In the listing below, locate the line that contains "(at 3), the" and the line that contains "(<[ 4%positive := [0%float] ]>". Restate word for word those two lines and every line between them, and nothing else.

★ ★ ★

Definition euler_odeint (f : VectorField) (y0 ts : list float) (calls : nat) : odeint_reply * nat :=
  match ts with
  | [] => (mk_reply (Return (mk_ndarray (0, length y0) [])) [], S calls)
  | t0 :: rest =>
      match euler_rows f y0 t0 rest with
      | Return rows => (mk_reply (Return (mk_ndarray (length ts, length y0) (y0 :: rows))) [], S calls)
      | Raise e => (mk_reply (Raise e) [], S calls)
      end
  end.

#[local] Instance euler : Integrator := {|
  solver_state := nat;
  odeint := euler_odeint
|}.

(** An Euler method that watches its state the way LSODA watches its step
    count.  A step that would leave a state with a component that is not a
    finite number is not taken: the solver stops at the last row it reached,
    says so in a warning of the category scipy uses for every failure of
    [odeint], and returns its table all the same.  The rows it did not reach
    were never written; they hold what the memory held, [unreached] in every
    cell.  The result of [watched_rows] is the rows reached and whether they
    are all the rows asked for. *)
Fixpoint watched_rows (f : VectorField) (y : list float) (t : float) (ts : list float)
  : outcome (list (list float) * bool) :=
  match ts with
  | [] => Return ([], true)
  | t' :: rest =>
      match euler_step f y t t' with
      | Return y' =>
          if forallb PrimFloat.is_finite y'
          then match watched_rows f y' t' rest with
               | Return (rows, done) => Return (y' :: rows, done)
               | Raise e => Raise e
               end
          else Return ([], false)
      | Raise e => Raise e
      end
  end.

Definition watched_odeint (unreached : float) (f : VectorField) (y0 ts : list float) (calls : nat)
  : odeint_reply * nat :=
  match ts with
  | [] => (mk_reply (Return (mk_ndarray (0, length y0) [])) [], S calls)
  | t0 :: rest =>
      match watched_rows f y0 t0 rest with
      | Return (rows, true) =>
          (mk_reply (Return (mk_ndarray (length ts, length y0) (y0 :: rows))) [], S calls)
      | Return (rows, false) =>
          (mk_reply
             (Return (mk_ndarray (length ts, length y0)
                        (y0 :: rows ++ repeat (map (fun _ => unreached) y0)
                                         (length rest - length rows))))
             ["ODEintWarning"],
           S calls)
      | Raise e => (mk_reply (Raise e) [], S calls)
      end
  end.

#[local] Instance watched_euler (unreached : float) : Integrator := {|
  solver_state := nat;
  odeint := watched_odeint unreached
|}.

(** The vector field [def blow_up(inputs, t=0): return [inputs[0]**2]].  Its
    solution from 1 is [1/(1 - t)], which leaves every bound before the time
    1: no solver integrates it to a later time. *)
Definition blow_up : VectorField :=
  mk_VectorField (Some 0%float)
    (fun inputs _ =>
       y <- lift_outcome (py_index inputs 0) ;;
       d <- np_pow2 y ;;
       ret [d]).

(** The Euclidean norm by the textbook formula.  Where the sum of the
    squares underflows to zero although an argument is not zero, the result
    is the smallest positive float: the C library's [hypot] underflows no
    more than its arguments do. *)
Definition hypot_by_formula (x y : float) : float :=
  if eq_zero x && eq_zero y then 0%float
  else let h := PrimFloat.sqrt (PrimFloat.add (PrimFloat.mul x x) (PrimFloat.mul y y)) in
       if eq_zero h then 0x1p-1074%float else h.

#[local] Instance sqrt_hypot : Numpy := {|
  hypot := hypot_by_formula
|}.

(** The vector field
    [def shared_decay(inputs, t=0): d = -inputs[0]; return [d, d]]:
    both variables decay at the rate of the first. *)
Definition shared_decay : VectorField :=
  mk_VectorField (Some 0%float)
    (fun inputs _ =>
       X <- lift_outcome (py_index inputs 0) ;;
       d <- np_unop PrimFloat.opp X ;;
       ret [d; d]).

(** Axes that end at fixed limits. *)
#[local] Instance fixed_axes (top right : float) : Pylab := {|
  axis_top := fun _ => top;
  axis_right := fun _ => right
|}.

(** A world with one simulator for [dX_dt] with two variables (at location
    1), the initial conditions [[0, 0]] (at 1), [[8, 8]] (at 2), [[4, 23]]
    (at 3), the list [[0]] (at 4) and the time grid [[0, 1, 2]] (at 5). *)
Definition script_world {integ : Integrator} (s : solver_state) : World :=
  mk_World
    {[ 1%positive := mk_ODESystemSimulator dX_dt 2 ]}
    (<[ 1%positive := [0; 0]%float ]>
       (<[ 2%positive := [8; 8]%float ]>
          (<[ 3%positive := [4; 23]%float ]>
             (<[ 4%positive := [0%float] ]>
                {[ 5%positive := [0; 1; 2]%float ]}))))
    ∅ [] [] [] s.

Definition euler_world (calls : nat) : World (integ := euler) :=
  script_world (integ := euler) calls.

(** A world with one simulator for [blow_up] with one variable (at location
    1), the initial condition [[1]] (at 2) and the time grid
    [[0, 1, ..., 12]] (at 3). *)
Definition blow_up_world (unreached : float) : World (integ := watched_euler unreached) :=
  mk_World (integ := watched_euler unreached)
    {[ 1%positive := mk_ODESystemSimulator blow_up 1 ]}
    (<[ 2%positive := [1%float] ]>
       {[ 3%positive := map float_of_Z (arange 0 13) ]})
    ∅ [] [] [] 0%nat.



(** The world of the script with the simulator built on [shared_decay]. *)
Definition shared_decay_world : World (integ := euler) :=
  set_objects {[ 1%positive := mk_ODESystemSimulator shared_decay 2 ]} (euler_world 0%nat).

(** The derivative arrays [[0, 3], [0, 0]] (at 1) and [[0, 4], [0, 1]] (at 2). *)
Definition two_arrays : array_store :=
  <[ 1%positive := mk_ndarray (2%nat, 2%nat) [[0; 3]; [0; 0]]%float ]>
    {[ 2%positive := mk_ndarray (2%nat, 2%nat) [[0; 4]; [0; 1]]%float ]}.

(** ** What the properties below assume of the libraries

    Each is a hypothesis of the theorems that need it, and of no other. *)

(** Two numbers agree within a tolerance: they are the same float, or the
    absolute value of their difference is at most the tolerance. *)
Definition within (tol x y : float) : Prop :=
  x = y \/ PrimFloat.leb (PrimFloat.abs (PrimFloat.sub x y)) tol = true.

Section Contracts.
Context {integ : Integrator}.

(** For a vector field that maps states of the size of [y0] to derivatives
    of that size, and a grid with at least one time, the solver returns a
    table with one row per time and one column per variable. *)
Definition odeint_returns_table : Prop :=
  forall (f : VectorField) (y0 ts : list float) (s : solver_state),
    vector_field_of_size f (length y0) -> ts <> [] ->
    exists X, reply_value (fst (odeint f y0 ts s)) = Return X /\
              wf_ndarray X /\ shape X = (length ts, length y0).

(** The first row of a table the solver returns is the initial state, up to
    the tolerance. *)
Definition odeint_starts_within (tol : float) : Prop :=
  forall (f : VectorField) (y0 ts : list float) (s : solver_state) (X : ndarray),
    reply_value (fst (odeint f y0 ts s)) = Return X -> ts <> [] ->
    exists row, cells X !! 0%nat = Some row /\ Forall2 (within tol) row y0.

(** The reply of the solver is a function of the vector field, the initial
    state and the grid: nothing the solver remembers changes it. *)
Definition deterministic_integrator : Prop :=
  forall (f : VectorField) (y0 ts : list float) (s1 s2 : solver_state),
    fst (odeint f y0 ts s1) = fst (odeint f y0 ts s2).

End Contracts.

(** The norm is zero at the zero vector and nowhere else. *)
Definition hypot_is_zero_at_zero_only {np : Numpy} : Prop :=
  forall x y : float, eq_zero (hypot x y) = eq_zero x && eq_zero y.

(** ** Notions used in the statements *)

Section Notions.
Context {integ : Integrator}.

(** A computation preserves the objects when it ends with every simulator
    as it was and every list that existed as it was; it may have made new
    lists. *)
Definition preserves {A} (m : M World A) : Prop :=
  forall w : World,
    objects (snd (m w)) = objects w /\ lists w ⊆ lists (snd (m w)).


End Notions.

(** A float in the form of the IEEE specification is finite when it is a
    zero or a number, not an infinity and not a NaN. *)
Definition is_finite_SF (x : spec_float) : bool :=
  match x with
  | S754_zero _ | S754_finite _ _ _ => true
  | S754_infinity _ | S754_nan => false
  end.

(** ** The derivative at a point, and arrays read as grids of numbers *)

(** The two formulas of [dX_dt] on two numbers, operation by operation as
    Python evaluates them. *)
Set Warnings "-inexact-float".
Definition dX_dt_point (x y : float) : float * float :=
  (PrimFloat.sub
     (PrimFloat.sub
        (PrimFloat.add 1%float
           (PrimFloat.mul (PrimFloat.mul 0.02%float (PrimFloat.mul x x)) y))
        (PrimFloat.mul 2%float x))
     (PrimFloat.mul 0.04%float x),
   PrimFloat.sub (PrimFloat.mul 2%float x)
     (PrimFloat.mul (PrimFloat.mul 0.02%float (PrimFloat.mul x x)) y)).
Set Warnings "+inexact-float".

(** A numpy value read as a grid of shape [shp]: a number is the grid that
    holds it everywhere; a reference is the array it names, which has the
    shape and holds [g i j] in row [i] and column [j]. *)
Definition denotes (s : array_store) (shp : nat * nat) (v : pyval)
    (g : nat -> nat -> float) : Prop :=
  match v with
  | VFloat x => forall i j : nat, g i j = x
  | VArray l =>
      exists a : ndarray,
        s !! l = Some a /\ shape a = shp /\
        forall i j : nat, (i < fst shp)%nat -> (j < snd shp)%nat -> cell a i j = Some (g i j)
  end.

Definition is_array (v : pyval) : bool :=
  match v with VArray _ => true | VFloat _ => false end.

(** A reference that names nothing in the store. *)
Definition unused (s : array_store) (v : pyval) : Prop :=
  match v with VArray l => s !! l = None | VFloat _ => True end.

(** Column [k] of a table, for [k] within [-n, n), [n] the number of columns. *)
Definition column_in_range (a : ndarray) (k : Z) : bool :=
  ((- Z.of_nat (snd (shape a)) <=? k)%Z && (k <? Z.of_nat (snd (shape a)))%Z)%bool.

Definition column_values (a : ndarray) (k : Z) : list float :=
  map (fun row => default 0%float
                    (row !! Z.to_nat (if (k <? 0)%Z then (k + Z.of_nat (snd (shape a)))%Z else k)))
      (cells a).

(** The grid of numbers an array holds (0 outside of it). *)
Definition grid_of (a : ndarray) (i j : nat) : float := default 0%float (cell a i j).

★ ★ ★

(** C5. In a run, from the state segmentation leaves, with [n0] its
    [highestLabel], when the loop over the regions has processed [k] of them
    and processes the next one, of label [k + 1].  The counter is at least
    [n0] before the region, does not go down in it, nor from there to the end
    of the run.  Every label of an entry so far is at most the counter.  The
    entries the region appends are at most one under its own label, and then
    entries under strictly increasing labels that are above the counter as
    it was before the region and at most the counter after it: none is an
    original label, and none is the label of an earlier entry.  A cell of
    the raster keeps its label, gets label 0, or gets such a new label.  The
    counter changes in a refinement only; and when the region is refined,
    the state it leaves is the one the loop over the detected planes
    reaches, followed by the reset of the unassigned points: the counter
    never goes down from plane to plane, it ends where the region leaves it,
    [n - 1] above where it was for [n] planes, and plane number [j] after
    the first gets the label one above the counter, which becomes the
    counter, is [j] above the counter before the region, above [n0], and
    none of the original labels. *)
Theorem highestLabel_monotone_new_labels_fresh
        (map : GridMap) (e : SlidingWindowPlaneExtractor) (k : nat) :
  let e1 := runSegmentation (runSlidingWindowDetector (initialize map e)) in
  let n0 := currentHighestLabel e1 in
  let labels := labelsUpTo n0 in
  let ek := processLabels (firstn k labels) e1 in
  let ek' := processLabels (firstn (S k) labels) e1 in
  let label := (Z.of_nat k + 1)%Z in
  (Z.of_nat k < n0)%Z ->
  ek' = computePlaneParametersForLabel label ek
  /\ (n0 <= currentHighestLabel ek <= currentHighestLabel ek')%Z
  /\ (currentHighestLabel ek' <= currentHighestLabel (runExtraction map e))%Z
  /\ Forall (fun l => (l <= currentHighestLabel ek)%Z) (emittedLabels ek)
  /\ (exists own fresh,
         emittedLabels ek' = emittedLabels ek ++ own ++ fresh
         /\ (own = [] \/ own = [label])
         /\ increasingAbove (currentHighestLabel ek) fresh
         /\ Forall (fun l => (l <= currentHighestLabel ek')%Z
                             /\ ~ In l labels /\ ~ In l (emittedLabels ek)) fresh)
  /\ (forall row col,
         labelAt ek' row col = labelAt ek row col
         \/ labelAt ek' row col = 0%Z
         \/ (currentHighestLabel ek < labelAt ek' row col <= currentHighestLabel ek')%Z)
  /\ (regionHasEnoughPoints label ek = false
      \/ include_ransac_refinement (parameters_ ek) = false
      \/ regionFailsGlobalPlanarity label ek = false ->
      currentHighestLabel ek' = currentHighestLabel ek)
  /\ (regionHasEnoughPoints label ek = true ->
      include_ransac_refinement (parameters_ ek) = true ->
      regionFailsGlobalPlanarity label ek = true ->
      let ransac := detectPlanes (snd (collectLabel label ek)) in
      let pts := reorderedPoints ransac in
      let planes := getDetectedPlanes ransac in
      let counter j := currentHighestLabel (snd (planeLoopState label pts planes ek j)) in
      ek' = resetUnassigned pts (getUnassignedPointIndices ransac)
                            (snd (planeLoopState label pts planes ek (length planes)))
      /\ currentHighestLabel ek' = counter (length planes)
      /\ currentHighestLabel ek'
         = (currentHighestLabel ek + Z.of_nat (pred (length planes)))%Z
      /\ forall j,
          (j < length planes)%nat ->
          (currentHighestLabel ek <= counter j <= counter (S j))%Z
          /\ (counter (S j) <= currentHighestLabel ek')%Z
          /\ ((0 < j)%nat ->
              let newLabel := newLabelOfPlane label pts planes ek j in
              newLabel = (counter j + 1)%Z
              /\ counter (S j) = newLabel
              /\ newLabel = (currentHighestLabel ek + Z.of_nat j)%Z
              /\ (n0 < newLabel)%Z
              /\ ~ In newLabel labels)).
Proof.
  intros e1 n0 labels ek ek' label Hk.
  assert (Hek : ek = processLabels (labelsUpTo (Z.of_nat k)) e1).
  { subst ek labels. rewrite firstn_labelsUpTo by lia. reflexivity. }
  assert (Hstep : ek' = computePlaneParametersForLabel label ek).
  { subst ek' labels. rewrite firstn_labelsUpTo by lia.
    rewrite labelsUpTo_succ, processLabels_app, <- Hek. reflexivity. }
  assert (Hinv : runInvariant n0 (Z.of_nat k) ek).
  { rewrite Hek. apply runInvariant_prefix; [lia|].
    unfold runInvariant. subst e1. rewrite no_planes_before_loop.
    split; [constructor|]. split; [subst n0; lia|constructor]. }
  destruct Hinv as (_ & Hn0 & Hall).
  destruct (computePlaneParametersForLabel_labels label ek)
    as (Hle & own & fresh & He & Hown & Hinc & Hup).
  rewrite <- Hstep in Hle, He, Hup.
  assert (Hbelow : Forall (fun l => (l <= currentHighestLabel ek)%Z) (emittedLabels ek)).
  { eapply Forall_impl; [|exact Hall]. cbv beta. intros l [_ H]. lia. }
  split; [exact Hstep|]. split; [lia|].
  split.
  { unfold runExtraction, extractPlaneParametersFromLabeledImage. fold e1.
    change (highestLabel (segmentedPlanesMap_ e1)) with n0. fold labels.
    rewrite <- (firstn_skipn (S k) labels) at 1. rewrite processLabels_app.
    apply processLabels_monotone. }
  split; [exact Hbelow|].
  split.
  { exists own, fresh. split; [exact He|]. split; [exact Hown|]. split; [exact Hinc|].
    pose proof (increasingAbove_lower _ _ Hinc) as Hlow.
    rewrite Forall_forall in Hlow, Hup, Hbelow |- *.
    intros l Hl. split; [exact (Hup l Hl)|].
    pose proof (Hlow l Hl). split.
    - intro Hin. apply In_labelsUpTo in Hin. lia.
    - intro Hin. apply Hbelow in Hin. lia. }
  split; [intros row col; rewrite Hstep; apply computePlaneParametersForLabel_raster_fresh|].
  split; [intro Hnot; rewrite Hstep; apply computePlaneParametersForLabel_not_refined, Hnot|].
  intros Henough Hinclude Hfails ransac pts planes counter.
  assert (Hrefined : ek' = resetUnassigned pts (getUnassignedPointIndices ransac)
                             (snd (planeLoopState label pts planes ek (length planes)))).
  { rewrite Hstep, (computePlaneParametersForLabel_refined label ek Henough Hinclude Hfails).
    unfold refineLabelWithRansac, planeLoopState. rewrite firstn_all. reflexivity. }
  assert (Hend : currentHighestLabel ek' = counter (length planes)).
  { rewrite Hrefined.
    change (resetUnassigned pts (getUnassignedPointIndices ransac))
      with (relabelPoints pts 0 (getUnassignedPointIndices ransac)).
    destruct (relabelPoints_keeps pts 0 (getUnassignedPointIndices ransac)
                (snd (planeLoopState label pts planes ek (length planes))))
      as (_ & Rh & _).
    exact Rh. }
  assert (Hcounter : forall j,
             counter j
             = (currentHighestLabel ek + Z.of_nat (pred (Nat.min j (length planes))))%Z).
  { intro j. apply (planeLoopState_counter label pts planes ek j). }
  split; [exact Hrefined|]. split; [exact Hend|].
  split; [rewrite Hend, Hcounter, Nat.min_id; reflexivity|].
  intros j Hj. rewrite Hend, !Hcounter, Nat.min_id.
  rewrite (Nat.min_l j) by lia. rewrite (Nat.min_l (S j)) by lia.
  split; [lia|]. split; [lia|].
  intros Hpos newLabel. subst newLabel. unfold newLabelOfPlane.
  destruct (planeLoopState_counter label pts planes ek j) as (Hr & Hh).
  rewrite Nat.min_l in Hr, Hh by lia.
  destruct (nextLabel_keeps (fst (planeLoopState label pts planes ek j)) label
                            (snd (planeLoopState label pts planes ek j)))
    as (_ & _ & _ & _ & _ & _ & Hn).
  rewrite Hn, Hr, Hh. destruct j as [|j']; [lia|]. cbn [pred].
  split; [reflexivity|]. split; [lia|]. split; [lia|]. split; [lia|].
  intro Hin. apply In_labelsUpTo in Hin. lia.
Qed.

★ ★ ★

RESPONSE TO THIS TASK:
    (at 3), the list [[0]] (at 4) and the time grid [[0, 1, 2]] (at 5). *)
Definition script_world {integ : Integrator} (s : solver_state) : World :=
  mk_World
    {[ 1%positive := mk_ODESystemSimulator dX_dt 2 ]}
    (<[ 1%positive := [0; 0]%float ]>
       (<[ 2%positive := [8; 8]%float ]>
          (<[ 3%positive := [4; 23]%float ]>
             (<[ 4%positive := [0%float] ]>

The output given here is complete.